# To do
Search the data for lines holding the word "Hnext". State how many there are, and nothing else.

[Records from a data source]

————————

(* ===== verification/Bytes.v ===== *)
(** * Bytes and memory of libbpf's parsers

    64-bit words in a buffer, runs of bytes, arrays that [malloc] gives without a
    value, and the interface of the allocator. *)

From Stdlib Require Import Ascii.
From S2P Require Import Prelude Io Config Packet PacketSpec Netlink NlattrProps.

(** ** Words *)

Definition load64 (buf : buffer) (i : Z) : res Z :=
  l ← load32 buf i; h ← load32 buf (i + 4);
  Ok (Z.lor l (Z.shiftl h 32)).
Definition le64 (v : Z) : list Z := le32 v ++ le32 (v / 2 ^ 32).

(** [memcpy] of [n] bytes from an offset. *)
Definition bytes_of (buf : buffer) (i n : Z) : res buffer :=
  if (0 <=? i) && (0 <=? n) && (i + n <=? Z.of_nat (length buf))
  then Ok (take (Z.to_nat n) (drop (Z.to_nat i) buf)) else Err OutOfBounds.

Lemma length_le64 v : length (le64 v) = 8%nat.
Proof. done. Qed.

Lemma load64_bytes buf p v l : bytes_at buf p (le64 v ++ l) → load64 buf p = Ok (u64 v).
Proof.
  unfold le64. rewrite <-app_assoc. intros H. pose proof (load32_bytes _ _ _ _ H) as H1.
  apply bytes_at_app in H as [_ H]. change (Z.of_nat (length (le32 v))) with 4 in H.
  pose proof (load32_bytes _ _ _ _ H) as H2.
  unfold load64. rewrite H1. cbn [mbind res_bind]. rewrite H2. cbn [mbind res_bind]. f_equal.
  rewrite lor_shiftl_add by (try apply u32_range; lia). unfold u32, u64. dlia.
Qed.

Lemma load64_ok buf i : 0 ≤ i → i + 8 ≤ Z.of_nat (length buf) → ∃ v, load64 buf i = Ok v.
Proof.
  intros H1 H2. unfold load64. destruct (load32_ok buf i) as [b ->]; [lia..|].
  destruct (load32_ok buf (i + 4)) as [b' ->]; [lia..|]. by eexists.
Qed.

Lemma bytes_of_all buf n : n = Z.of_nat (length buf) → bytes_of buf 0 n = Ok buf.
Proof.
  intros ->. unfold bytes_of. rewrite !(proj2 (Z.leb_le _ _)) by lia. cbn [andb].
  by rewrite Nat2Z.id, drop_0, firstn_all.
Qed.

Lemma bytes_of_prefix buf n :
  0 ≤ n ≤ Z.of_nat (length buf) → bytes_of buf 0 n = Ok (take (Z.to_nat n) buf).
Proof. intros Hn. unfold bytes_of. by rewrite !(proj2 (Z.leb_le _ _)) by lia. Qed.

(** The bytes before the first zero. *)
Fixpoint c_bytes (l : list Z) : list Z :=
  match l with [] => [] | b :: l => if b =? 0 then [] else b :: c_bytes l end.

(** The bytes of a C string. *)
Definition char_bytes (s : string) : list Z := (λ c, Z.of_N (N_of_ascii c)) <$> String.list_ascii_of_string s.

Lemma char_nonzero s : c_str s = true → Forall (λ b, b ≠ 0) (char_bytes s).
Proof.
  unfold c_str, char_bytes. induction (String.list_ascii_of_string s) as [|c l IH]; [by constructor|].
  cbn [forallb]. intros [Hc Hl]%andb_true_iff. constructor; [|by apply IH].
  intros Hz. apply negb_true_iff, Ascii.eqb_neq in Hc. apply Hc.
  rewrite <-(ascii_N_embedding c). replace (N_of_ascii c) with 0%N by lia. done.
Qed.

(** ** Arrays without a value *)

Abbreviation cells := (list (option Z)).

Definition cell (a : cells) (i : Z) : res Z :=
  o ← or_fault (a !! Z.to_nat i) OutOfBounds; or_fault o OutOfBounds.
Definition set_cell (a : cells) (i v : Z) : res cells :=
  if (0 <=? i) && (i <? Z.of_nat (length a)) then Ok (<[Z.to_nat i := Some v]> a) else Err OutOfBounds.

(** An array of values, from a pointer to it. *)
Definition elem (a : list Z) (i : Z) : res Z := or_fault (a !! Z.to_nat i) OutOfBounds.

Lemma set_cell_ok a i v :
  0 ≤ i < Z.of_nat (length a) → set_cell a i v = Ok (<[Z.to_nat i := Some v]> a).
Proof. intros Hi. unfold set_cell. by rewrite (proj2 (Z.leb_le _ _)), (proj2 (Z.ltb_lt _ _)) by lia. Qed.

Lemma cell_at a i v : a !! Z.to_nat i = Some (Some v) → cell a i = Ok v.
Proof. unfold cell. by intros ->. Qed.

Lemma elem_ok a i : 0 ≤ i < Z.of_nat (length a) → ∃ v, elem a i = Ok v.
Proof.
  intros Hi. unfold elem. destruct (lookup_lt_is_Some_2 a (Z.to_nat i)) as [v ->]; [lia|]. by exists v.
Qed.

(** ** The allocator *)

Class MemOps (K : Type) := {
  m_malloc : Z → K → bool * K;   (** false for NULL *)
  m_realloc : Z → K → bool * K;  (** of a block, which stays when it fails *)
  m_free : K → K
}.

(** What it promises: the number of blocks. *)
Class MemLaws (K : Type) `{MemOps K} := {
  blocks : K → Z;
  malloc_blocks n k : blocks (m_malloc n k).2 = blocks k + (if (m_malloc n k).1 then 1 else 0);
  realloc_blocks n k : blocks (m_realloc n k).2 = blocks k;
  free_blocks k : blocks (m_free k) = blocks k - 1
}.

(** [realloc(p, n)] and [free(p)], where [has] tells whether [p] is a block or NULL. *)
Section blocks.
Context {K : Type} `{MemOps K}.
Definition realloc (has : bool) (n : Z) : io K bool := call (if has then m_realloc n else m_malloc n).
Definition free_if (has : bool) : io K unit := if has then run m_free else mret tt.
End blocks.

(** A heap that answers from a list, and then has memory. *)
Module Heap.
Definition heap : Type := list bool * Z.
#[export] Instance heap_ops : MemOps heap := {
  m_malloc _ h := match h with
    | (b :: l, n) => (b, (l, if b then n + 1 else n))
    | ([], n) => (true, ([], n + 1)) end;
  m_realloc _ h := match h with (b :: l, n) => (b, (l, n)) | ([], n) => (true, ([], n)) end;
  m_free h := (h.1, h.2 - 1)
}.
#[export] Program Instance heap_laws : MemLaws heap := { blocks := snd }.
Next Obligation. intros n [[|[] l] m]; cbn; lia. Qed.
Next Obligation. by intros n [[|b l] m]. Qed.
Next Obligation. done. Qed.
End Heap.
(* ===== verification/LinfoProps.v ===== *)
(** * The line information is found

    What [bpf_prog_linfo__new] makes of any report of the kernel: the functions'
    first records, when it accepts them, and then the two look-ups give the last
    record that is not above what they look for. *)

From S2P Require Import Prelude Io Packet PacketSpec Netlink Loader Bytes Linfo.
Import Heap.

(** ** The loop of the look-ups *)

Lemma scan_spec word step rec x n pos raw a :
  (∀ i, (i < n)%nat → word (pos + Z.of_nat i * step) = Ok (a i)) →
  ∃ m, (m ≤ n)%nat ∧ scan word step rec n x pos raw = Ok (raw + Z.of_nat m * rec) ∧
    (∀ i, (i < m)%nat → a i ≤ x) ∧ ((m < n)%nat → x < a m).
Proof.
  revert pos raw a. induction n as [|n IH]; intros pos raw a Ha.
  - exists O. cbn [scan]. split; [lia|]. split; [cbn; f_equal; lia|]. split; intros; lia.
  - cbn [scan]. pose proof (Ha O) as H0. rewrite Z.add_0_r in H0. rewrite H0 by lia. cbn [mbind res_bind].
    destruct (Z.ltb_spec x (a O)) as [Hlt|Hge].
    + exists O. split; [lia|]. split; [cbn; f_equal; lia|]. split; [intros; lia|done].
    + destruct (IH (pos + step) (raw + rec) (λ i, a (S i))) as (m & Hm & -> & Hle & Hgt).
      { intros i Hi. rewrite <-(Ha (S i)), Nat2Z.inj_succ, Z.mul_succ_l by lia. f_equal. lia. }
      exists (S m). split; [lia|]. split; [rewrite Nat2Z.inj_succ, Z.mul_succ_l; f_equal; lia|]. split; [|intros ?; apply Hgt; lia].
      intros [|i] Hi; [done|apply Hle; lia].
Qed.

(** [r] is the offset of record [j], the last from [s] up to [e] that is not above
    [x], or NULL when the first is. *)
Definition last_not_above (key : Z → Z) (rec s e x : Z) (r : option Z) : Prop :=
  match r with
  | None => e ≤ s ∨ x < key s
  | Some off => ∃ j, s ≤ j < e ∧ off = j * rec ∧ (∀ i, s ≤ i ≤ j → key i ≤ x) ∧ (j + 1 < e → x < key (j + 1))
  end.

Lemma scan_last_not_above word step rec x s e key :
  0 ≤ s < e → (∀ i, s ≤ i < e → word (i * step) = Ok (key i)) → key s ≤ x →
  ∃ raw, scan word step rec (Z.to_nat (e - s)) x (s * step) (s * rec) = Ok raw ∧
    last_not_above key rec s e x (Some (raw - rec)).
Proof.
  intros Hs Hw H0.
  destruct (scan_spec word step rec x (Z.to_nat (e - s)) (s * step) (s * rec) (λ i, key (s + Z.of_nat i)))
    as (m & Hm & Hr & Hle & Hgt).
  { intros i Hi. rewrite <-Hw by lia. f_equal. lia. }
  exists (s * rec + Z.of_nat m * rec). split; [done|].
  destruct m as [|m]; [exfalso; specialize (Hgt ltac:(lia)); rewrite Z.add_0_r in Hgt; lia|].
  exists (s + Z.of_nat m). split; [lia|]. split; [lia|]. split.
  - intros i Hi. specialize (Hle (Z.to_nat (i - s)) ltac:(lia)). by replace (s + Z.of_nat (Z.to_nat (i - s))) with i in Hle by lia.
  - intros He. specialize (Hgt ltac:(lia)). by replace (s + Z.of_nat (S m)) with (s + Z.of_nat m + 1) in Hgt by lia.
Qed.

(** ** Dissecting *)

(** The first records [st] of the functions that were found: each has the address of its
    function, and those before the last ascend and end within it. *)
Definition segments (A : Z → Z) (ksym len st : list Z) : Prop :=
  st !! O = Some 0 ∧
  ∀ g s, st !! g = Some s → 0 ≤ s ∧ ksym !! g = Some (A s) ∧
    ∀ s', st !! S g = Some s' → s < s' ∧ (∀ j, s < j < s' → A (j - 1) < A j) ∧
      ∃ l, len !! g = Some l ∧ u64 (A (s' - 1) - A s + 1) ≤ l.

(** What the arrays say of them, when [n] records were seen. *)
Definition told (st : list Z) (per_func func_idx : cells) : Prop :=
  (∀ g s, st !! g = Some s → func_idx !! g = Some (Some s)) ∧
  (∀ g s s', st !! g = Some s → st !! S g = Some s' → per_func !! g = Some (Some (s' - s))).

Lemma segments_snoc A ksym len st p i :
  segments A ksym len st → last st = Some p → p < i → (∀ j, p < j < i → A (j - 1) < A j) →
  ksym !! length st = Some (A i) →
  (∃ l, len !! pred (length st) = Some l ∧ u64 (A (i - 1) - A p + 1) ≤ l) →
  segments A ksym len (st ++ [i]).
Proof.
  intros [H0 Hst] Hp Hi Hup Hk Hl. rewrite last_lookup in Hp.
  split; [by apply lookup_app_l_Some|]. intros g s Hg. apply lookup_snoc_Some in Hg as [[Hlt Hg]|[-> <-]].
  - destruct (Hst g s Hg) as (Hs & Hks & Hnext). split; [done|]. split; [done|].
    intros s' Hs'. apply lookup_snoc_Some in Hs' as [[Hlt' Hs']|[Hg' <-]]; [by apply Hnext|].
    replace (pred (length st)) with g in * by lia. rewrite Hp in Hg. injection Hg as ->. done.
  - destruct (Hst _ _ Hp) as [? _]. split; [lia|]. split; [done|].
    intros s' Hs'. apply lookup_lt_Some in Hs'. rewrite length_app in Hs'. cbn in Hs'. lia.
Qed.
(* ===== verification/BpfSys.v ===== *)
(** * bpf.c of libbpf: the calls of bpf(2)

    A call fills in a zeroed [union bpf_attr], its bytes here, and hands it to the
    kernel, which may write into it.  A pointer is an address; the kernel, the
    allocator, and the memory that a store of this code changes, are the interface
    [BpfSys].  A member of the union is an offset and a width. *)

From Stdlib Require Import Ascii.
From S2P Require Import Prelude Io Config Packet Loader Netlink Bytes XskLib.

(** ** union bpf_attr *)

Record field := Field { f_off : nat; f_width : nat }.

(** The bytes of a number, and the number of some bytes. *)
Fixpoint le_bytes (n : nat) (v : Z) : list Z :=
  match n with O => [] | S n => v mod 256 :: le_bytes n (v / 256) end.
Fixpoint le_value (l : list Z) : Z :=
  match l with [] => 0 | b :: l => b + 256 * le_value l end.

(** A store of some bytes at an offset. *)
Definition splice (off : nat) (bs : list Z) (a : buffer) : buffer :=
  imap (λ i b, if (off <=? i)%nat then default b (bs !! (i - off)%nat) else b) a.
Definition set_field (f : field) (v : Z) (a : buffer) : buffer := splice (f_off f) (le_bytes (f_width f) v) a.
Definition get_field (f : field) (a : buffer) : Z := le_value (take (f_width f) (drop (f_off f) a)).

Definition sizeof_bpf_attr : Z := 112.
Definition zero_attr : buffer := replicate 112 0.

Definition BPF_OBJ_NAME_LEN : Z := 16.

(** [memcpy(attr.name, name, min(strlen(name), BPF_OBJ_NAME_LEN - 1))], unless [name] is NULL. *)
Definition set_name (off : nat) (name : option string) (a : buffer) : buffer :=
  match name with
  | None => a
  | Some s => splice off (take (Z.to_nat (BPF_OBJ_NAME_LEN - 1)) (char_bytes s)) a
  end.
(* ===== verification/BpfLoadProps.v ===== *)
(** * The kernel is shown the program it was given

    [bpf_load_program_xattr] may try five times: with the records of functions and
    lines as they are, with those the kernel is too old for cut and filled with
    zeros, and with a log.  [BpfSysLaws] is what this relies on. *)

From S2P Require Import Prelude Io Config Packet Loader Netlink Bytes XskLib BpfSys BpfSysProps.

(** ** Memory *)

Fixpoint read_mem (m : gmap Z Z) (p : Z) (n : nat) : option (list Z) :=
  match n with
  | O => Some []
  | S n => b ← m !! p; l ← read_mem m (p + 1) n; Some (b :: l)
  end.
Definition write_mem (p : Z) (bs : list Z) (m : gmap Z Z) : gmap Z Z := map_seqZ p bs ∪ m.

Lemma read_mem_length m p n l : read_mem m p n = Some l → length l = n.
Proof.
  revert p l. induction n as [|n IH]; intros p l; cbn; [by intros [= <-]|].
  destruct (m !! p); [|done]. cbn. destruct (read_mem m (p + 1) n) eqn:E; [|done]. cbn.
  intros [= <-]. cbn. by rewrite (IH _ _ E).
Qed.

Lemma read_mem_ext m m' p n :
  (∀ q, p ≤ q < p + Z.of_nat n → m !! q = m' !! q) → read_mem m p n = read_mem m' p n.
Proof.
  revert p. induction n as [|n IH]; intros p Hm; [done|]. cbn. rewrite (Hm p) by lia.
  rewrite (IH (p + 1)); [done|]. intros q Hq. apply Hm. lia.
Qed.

————————

# Final answer
2